Implied Volatility, Constant Maturity, At-The-Money

Overview

A continuous timeseries representing the annualized implied volatility of an option at constant maturity using at-the-money option contracts. The metrics are available for exchange-assets.

Implied volatility ( $\sigma_{imp}$ ) is a metric derived from options contracts that quantifies the market’s expectation of future price fluctuations for an underlying asset. In standard option pricing models (such as Black-Scholes), $\sigma_{imp}$ is the variable that equates the theoretical model price to the current market price of the option.

Tracking $\sigma_{imp}$ as a continuous timeseries presents two significant challenges regarding time decay and moneyness:

Time Decay ( $T$ ): The time to expiration for any specific contract decreases linearly. If an option expires in $30$ days at time $t$ , it will expire in $29$ days at time $t+1$ . Comparing volatility day-over-day requires disentangling the effects of changing market conditions from the mechanical decay of time.
Moneyness ( $\frac{S}{K}$ ): As the spot price of the underlying asset ( $S$ ) fluctuates, the significance of a fixed strike price ( $K$ ) changes.
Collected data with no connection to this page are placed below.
(** * freelo-mcp: the Freelo API client and the list-subtasks tool

    A shallow embedding of [src/utils/freeloApi.ts] and of
    [src/tools/FreeloListTaskSubtasks.ts].

    - JavaScript strings are [string]s (their UTF-8 bytes), objects used as
      maps are [gmap string _], JSON numbers are binary64 [float]s.
    - An [async] function is a computation [Async A]: it receives the log of
      the [fetch] calls dispatched so far and returns the extended log
      together with either the thrown value (a rejected promise) or the
      result.
    - The host (the transport behind [fetch], the engine's number printer
      and [process.env]) is a parameter [host : Host]; every statement holds
      for every host. *)

From Stdlib Require Import ZArith String Ascii List Floats Uint63 Lia.
From stdpp Require Import base option list gmap strings pretty.

Local Open Scope Z_scope.
Set Warnings "-register-all".

(** ** Strings *)

(** [String.prototype.includes]: [sub] occurs somewhere in [s]. *)
Fixpoint includes (s sub : string) : bool :=
  String.prefix sub s ||
  match s with
  | EmptyString => false
  | String _ s' => includes s' sub
  end.

(** ** Base64 (RFC 4648), as [Buffer.from(s).toString('base64')] computes it *)

Module Base64.

Definition alphabet : string :=
  "ABCDEFGHIJKLMNOPQRSTUVWXYZabcdefghijklmnopqrstuvwxyz0123456789+/".

Definition digit (n : N) : ascii :=
  match String.get (N.to_nat n) alphabet with
  | Some c => c
  | None => "="%char
  end.

Definition pad : ascii := "="%char.

Fixpoint encode_bytes (bs : list N) : string :=
  match bs with
  | [] => EmptyString
  | [a] =>
      String (digit (N.shiftr a 2))
        (String (digit (N.shiftl (N.land a 3) 4))
           (String pad (String pad EmptyString)))
  | [a; b] =>
      String (digit (N.shiftr a 2))
        (String (digit (N.lor (N.shiftl (N.land a 3) 4) (N.shiftr b 4)))
           (String (digit (N.shiftl (N.land b 15) 2))
              (String pad EmptyString)))
  | a :: b :: c :: rest =>
      String (digit (N.shiftr a 2))
        (String (digit (N.lor (N.shiftl (N.land a 3) 4) (N.shiftr b 4)))
           (String (digit (N.lor (N.shiftl (N.land b 15) 2) (N.shiftr c 6)))
              (String (digit (N.land c 63)) (encode_bytes rest))))
  end.

Definition bytes_of (s : string) : list N :=
  List.map N_of_ascii (list_ascii_of_string s).

Definition encode (s : string) : string := encode_bytes (bytes_of s).

End Base64.

(** ** JavaScript values *)

Inductive JsValue :=
| JUndefined
| JNull
| JBool (b : bool)
| JNum (x : float)
| JStr (s : string)
| JArr (xs : list JsValue)
| JObj (fields : gmap string JsValue).

(** What a [throw] carries: an [Error] instance (with the name of its class
    and its message) or any other value. *)
Inductive Thrown :=
| ErrorObject (name message : string)
| ThrownValue (v : JsValue).

(** [e instanceof Error] *)
Definition instanceof_Error (e : Thrown) : bool :=
  match e with
  | ErrorObject _ _ => true
  | ThrownValue _ => false
  end.

(** [new Error(message)] for a string. *)
Definition new_Error (message : string) : Thrown := ErrorObject "Error" message.

Definition TypeError (message : string) : Thrown := ErrorObject "TypeError" message.

(** ToBoolean *)
Definition truthy (v : JsValue) : bool :=
  match v with
  | JUndefined | JNull => false
  | JBool b => b
  | JNum x => negb (PrimFloat.eqb x 0 || PrimFloat.is_nan x)
  | JStr s => negb (String.eqb s "")
  | JArr _ | JObj _ => true
  end.

(** [a || b] on values. *)
Definition js_or (a b : JsValue) : JsValue := if truthy a then a else b.

(** [v.k] for the keys this program reads ([message], [error], [data],
    [subtasks], the fields of a subtask): none of them is a property of a
    primitive or of an array, so only objects answer; reading a property of
    [undefined] or [null] throws V8's TypeError. *)
Definition get_prop (v : JsValue) (k : string) : Thrown + JsValue :=
  match v with
  | JUndefined =>
      inl (TypeError ("Cannot read properties of undefined (reading '" +:+ k +:+ "')"))
  | JNull =>
      inl (TypeError ("Cannot read properties of null (reading '" +:+ k +:+ "')"))
  | JObj fields => inr (default JUndefined (fields !! k))
  | _ => inr JUndefined
  end.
For example, a strike price of $\$60,000$ represents a different risk profile when the underlying asset trades at $\$40,000$ versus $\$59,000$ .

To resolve these inconsistencies, we provide constant-maturity, at-the-money (ATM) implied volatility metrics. These synthetic metrics estimate the implied volatility for a hypothetical option that always has a fixed time horizon and a strike price equal to the current spot price.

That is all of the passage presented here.